Stored data entries:
- Opening Delimiter -
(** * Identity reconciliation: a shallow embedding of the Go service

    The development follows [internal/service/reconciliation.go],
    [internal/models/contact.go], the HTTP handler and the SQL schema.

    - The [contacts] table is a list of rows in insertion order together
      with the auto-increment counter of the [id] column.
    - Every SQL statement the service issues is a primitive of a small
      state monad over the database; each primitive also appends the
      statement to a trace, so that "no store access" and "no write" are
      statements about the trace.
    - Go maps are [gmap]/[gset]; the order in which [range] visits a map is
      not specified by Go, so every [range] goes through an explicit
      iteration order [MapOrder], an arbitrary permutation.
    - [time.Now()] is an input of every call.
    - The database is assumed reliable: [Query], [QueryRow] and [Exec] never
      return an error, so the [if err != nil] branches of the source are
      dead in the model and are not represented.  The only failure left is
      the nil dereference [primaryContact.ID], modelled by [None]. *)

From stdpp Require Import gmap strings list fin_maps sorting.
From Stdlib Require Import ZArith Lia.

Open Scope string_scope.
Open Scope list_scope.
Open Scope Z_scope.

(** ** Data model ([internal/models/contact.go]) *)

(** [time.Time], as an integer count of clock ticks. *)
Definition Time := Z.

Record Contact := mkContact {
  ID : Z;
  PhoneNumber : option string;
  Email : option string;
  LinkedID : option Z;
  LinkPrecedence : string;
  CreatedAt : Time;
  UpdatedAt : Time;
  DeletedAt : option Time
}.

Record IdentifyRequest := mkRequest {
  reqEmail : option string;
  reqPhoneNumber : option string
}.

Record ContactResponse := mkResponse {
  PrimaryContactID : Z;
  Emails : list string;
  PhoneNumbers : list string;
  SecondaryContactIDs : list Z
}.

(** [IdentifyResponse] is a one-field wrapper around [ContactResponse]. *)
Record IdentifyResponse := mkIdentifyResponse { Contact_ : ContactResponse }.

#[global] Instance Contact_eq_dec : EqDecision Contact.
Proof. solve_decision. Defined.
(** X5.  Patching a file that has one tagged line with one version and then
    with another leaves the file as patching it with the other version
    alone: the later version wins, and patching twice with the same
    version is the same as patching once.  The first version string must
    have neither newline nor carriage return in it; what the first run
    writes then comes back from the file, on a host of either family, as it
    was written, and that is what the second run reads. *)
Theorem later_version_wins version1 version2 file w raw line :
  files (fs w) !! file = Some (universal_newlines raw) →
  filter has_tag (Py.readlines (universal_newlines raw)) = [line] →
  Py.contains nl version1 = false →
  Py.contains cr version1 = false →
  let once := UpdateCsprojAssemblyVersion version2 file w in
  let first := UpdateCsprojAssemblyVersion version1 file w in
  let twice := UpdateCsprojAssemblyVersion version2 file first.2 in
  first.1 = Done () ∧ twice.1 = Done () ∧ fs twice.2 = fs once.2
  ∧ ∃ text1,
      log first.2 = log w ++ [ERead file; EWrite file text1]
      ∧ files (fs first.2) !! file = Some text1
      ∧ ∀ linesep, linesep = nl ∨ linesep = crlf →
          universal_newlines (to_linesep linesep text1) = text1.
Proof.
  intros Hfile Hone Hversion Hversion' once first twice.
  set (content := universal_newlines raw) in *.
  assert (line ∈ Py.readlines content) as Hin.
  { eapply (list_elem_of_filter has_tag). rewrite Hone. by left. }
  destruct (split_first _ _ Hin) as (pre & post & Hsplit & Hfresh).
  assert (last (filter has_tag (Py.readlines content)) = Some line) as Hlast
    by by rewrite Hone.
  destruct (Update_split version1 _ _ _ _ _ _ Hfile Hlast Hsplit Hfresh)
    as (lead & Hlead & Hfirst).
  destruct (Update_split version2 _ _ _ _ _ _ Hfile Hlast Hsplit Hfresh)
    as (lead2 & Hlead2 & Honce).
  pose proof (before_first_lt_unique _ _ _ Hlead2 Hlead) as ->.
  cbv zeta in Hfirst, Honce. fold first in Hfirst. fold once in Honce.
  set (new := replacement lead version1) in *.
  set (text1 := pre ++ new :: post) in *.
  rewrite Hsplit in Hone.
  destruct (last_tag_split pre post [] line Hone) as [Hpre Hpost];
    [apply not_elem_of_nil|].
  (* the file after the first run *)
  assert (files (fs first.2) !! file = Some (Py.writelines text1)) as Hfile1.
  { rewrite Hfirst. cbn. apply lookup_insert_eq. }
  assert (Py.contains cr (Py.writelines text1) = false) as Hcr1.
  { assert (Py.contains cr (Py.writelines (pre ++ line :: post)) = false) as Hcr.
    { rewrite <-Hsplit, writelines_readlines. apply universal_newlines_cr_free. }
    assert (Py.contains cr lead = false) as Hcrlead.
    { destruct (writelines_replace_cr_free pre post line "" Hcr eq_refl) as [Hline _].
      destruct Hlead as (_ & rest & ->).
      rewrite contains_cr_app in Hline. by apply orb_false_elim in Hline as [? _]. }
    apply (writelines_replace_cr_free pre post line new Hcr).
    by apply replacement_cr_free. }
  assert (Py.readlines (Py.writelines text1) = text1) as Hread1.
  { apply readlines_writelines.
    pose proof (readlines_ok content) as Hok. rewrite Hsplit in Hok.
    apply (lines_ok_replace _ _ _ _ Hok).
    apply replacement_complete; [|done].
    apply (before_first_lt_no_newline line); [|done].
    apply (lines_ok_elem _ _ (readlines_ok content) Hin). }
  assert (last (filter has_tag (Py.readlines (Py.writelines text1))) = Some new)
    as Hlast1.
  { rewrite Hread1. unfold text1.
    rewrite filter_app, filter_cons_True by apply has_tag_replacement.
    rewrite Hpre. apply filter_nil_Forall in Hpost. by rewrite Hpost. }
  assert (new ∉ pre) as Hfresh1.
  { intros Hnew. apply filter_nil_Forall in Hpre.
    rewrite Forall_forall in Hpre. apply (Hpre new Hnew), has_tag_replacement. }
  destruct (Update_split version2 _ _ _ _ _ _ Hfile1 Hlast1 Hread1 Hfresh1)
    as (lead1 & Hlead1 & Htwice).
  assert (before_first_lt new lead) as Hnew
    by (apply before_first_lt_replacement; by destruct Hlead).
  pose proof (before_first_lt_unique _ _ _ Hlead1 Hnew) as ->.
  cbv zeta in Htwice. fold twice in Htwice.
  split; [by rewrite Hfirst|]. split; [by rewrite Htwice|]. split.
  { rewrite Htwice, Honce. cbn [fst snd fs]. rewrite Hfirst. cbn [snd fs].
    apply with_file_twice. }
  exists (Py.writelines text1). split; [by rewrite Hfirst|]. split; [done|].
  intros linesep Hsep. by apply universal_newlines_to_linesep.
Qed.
- Closing Delimiter -
*TASK INSTRUCTIONS*. Look above for the line holding "as (lead & Hlead & Hfirst).", then set down exactly that line and every line after it up to and including the line holding "false) as Hcr.", with nothing else.

*RESULT OF THE TASK*.
    as (lead & Hlead & Hfirst).
  destruct (Update_split version2 _ _ _ _ _ _ Hfile Hlast Hsplit Hfresh)
    as (lead2 & Hlead2 & Honce).
  pose proof (before_first_lt_unique _ _ _ Hlead2 Hlead) as ->.
  cbv zeta in Hfirst, Honce. fold first in Hfirst. fold once in Honce.
  set (new := replacement lead version1) in *.
  set (text1 := pre ++ new :: post) in *.
  rewrite Hsplit in Hone.
  destruct (last_tag_split pre post [] line Hone) as [Hpre Hpost];
    [apply not_elem_of_nil|].
  (* the file after the first run *)
  assert (files (fs first.2) !! file = Some (Py.writelines text1)) as Hfile1.
  { rewrite Hfirst. cbn. apply lookup_insert_eq. }
  assert (Py.contains cr (Py.writelines text1) = false) as Hcr1.
  { assert (Py.contains cr (Py.writelines (pre ++ line :: post)) = false) as Hcr.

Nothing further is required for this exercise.